YOUR GOAL: Given the material below, output exactly the lines from the line with "forM chunks (iappend inum)." to the line with "iappend rootino (mk_dirent [46;", both ends included, and no other lines.

DATASET EXCERPTS:
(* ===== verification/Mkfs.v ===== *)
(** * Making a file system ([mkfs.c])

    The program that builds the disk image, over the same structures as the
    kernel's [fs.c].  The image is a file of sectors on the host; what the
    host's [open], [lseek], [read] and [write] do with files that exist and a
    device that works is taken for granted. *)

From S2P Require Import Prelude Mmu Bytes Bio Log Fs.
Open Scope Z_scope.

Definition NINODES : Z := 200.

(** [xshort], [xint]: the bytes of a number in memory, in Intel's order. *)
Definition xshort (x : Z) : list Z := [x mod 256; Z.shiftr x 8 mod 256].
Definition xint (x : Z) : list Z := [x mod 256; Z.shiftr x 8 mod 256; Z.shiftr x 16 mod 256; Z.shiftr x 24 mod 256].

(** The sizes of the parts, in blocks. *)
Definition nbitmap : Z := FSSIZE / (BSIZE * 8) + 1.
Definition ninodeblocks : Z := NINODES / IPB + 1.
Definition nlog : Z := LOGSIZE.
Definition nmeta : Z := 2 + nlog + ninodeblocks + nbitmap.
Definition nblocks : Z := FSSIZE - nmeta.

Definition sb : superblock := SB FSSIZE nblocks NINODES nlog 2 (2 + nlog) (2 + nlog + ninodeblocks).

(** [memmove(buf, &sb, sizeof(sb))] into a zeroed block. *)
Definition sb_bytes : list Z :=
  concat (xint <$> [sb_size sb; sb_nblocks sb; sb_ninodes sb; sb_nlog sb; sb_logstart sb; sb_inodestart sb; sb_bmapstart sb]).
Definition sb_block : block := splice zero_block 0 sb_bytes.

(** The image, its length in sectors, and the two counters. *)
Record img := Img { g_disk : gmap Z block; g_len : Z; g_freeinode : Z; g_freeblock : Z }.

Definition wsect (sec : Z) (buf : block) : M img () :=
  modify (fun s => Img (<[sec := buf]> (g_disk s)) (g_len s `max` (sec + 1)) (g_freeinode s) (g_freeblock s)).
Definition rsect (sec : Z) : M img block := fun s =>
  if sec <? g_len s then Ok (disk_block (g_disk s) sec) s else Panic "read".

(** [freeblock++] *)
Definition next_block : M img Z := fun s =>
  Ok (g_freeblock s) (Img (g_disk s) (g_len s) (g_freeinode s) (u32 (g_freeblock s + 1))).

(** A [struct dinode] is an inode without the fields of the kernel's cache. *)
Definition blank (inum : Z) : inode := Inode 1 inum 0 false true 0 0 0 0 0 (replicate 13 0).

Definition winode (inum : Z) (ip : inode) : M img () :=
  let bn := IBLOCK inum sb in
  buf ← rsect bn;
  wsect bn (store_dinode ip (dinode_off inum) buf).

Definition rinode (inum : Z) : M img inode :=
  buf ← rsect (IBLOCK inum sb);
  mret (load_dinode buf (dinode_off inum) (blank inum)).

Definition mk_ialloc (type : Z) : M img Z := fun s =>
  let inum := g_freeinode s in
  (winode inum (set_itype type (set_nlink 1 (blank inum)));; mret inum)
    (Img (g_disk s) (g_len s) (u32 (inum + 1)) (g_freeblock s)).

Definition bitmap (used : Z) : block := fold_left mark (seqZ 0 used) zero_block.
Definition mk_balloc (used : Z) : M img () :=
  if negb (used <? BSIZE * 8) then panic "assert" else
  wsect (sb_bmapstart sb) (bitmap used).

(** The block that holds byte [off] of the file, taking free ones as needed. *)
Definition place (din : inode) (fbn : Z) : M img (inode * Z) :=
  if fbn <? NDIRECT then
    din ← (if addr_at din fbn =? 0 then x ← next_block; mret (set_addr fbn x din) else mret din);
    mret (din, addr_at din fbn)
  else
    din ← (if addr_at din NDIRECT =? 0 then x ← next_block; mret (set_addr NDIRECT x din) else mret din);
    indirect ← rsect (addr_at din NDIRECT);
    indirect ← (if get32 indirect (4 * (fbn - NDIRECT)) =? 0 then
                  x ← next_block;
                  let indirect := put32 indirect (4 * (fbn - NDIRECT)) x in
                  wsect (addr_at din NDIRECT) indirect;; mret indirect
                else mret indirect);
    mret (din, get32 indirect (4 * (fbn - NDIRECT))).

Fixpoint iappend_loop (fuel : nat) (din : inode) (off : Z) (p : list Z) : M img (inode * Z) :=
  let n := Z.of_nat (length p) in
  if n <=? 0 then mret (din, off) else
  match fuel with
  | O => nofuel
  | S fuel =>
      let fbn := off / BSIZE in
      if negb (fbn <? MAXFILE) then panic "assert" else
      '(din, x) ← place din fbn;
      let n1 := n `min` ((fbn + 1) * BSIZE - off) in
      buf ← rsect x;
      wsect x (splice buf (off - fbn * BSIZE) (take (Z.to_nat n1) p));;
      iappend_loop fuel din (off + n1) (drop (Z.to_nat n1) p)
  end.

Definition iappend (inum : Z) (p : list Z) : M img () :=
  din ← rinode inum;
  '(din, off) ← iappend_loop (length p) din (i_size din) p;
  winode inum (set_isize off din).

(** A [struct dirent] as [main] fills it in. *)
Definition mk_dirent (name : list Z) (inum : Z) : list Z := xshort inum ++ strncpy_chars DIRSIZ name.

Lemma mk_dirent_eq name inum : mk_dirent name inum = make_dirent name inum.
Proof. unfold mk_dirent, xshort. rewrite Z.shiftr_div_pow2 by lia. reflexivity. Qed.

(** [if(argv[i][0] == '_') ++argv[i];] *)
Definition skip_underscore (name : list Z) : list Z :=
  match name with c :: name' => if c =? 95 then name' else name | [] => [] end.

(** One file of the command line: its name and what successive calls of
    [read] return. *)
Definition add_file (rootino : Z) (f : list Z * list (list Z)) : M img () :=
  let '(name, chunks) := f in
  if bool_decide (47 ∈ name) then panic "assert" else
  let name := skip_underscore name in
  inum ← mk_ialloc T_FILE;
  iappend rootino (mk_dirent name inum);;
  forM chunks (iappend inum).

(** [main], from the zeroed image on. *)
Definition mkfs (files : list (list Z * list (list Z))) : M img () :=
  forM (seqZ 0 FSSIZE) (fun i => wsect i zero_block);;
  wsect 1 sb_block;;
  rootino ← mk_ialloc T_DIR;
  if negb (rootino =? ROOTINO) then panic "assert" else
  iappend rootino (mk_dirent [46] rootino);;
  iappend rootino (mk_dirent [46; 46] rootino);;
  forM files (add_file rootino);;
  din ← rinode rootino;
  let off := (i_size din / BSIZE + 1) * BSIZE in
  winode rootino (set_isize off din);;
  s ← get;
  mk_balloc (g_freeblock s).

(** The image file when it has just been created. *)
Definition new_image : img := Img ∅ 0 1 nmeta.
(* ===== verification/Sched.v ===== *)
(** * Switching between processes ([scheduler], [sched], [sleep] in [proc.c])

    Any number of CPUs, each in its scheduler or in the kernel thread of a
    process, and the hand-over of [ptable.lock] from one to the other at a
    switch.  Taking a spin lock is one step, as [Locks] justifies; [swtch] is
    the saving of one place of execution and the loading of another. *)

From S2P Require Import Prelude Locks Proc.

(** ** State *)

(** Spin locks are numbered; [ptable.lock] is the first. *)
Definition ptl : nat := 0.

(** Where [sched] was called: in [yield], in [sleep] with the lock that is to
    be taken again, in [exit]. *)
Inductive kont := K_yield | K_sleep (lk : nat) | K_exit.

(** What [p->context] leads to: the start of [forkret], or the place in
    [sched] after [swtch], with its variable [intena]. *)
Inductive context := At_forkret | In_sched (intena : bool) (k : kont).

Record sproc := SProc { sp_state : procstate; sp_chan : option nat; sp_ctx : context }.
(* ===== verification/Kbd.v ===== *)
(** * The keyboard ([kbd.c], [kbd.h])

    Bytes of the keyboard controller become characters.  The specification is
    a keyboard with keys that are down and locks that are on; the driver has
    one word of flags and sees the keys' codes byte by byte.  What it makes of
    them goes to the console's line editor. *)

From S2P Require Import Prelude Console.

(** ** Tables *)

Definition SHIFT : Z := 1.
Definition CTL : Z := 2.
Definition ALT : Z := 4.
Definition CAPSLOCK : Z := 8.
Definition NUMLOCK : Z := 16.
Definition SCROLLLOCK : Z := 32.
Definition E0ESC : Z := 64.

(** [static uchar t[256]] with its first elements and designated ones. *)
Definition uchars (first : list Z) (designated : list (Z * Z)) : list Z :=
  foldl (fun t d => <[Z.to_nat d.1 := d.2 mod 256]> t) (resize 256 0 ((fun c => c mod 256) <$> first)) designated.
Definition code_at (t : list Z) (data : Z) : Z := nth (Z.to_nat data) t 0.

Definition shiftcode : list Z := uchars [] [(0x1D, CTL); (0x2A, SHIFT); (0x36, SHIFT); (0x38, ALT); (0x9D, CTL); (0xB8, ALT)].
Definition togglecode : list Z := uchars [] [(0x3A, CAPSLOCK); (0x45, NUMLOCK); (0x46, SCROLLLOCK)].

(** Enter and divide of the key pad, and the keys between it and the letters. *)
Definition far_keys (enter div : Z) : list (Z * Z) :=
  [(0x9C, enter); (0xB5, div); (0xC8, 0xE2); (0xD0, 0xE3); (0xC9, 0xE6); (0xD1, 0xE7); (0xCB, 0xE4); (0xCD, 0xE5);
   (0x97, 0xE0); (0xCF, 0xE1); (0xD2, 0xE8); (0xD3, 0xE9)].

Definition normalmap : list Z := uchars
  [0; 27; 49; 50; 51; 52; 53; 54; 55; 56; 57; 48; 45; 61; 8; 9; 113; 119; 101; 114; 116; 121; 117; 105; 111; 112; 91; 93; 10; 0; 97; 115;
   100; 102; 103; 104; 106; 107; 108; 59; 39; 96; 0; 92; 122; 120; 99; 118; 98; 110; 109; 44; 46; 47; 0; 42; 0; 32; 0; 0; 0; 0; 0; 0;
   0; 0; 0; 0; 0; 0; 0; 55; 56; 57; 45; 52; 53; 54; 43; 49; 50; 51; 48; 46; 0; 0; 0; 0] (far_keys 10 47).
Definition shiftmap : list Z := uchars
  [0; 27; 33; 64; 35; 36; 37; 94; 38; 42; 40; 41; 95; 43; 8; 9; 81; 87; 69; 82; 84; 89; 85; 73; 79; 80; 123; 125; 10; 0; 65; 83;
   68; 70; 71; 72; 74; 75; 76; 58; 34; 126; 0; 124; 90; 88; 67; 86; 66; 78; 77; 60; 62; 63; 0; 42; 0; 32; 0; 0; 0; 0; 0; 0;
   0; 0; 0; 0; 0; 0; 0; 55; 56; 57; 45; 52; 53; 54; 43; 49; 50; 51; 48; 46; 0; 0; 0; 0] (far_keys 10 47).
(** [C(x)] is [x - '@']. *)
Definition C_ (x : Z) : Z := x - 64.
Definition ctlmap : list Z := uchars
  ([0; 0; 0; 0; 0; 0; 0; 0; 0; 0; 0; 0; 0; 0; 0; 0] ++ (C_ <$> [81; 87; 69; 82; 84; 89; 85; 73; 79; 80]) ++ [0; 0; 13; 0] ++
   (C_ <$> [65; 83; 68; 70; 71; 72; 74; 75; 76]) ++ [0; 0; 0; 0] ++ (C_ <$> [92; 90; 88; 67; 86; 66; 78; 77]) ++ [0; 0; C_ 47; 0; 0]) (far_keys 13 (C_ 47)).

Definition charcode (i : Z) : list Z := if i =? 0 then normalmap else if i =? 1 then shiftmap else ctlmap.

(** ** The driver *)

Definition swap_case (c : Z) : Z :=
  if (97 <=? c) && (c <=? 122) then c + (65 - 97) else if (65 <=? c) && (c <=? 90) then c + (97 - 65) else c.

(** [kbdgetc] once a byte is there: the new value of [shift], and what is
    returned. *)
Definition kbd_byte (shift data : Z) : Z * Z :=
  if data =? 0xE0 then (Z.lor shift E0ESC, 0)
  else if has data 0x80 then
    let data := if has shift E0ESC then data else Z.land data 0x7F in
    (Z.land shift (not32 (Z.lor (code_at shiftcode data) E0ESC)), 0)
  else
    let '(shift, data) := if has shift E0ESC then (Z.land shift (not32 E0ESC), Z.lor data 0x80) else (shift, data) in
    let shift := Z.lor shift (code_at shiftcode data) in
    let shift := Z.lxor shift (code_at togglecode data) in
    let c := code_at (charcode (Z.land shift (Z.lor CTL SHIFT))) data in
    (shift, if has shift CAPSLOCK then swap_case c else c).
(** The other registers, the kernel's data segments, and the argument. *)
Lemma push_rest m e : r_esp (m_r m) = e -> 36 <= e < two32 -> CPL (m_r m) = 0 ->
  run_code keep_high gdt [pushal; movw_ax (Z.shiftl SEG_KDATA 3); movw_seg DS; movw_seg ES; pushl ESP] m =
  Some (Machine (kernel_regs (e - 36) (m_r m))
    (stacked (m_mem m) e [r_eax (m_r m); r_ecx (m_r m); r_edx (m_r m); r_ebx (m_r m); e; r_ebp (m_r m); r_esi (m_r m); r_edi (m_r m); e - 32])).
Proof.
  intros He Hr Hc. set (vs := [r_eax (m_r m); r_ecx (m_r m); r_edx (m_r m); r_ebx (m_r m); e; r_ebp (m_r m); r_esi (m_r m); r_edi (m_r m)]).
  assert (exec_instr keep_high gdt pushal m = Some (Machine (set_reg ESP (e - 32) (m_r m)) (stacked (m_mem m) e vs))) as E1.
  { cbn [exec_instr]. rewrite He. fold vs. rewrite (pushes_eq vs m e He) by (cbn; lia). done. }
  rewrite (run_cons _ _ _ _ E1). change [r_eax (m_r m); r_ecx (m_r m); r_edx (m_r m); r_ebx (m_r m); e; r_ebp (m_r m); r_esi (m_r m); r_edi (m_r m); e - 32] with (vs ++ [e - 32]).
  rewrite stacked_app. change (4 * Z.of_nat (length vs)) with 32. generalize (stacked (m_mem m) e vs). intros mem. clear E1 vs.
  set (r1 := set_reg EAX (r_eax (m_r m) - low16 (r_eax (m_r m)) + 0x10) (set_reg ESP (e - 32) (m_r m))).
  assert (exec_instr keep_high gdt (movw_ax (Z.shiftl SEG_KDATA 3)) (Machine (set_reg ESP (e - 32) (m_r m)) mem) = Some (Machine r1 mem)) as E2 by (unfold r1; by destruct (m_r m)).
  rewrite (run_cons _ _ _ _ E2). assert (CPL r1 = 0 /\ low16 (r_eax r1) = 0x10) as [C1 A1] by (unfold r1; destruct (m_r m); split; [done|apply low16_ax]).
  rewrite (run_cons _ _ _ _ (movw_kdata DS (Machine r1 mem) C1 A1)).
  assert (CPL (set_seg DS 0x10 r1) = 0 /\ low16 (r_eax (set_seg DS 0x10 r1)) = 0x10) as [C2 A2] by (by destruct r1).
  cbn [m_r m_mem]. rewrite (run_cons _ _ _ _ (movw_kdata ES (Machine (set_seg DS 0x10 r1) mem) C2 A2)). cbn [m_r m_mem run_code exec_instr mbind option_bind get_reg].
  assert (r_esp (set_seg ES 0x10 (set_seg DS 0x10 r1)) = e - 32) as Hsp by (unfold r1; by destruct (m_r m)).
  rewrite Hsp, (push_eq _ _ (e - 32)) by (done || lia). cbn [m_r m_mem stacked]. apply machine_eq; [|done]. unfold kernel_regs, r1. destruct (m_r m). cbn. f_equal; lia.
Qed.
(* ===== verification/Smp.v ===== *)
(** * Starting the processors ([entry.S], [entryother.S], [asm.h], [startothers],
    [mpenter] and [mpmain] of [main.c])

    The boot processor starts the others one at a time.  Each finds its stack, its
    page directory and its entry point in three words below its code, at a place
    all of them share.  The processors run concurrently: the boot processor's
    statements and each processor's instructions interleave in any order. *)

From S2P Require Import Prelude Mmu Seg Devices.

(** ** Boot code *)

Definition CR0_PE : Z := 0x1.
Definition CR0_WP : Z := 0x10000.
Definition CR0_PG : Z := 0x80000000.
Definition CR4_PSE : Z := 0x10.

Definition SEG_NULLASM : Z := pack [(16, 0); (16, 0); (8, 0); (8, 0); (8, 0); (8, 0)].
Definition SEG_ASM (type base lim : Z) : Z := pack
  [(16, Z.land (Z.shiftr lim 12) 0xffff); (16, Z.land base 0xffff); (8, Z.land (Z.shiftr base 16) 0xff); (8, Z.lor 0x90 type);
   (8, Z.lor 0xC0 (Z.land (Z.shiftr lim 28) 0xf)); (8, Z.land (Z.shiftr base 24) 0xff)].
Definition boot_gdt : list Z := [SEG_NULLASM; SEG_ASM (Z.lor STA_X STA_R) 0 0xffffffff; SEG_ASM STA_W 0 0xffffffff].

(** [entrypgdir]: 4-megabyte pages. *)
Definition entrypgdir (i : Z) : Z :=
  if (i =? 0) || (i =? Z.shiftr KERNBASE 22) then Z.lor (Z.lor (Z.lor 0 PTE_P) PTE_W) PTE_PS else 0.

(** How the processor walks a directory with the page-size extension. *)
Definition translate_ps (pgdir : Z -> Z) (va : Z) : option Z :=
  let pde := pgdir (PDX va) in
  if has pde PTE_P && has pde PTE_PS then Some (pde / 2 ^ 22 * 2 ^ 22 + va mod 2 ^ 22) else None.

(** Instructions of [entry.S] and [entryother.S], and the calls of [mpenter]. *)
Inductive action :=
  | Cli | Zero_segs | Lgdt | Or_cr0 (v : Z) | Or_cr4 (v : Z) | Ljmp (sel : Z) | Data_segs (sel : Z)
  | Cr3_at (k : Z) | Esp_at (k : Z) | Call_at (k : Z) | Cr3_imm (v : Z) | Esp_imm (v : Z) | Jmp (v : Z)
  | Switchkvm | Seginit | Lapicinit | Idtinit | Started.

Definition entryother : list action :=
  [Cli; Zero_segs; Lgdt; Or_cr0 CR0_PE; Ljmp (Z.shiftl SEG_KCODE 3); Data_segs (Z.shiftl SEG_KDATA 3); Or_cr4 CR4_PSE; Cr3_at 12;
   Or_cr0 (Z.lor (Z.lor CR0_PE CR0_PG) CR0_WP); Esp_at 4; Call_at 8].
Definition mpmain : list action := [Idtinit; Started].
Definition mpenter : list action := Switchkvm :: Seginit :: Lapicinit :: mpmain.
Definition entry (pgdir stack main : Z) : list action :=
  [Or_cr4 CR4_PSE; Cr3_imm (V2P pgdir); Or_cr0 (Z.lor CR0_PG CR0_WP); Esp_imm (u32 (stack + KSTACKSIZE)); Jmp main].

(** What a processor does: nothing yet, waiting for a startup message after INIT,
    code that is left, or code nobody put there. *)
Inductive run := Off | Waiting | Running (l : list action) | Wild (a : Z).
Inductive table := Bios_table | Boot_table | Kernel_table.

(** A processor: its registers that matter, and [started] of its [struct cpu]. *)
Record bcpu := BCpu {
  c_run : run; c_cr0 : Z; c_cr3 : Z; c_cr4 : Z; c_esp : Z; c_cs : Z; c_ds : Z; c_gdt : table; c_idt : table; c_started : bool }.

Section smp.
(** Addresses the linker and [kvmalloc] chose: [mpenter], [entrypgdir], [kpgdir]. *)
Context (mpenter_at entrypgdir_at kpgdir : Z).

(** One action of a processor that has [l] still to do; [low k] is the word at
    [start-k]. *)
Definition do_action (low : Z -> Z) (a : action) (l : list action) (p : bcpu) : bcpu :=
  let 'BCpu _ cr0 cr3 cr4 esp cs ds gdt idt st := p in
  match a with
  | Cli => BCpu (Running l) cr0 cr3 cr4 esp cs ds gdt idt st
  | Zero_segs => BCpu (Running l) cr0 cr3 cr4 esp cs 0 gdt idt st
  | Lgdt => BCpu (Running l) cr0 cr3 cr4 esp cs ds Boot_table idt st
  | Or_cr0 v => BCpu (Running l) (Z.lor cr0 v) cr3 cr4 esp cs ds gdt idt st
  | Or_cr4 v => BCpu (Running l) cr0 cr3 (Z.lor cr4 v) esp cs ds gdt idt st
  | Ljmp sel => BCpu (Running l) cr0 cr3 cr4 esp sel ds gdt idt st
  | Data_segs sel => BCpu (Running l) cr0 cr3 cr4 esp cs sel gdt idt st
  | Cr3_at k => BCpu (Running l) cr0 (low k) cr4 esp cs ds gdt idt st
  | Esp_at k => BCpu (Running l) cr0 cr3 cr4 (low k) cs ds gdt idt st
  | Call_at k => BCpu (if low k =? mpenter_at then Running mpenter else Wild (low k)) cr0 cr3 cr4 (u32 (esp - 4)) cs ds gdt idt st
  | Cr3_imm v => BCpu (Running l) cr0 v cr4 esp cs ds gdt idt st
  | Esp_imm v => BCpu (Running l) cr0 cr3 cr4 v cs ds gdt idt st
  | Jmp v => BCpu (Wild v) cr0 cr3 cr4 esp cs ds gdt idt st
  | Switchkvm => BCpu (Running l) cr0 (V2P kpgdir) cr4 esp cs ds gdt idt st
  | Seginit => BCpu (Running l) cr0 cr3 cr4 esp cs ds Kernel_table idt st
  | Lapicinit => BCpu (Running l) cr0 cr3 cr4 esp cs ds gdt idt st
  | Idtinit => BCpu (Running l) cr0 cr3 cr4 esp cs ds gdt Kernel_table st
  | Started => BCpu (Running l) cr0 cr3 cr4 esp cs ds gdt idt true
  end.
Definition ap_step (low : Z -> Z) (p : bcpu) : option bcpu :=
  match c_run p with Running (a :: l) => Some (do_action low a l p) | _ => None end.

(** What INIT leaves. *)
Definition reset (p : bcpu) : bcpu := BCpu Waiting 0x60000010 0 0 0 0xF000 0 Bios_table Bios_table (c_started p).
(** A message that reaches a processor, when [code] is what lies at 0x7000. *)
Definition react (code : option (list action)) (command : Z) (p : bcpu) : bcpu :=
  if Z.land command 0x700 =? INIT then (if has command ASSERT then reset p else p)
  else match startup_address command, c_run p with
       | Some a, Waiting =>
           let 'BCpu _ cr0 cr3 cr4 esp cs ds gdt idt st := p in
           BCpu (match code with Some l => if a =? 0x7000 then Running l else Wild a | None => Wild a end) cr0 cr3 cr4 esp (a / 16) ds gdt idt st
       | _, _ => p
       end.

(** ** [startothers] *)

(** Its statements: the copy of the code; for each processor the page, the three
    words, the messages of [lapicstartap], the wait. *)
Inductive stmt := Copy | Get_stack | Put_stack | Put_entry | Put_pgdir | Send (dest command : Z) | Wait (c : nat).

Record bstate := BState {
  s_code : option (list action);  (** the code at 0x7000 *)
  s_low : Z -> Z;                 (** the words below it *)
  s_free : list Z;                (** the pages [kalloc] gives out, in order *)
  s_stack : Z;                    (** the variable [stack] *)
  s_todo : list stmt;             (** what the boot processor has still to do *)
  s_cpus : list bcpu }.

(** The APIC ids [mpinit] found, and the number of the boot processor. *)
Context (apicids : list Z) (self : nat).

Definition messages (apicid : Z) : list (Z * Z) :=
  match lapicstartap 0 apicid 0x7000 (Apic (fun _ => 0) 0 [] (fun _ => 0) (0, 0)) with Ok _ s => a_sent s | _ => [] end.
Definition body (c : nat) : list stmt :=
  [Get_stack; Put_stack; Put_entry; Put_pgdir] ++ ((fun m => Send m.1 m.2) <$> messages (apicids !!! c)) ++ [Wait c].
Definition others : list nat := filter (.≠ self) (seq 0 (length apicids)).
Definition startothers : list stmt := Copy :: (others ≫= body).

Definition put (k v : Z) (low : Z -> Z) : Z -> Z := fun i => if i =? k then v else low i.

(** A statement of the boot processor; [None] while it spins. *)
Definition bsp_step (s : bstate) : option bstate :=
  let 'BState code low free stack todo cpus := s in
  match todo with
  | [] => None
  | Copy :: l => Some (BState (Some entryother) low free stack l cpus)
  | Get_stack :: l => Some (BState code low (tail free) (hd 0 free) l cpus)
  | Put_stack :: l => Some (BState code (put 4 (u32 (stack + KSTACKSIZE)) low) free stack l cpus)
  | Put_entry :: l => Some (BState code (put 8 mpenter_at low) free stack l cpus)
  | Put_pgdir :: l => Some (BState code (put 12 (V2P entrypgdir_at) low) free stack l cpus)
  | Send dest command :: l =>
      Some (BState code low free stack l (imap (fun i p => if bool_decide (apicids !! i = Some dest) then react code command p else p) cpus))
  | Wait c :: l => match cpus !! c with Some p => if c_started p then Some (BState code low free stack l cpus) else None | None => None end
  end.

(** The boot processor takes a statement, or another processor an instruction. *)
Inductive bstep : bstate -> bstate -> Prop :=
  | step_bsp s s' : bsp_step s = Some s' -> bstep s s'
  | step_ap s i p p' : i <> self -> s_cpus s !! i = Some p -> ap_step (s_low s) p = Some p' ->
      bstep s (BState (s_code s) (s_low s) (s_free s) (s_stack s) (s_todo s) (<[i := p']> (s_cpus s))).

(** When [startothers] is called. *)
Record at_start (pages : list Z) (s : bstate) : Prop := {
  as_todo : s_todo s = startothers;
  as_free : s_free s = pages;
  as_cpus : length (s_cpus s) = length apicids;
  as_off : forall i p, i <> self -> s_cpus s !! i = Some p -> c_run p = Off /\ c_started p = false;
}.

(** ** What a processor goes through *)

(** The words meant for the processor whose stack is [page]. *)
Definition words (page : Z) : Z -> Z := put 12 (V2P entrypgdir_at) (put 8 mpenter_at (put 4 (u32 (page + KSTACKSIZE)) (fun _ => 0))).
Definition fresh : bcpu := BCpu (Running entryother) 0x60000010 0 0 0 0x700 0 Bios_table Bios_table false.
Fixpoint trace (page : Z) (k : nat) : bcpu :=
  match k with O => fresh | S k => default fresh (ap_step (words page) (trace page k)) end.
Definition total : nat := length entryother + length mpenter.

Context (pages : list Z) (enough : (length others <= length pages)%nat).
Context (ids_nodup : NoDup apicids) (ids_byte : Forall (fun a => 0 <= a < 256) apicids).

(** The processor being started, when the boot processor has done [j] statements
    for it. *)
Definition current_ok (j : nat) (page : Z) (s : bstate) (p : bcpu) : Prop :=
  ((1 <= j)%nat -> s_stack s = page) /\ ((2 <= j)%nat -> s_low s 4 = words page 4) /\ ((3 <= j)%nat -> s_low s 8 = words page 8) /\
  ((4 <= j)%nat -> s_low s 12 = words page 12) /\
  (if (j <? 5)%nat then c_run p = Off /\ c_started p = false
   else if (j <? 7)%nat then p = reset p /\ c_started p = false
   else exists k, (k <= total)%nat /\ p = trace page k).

COMPLETED TASK:
  forM chunks (iappend inum).

(** [main], from the zeroed image on. *)
Definition mkfs (files : list (list Z * list (list Z))) : M img () :=
  forM (seqZ 0 FSSIZE) (fun i => wsect i zero_block);;
  wsect 1 sb_block;;
  rootino ← mk_ialloc T_DIR;
  if negb (rootino =? ROOTINO) then panic "assert" else
  iappend rootino (mk_dirent [46] rootino);;
  iappend rootino (mk_dirent [46; 46] rootino);;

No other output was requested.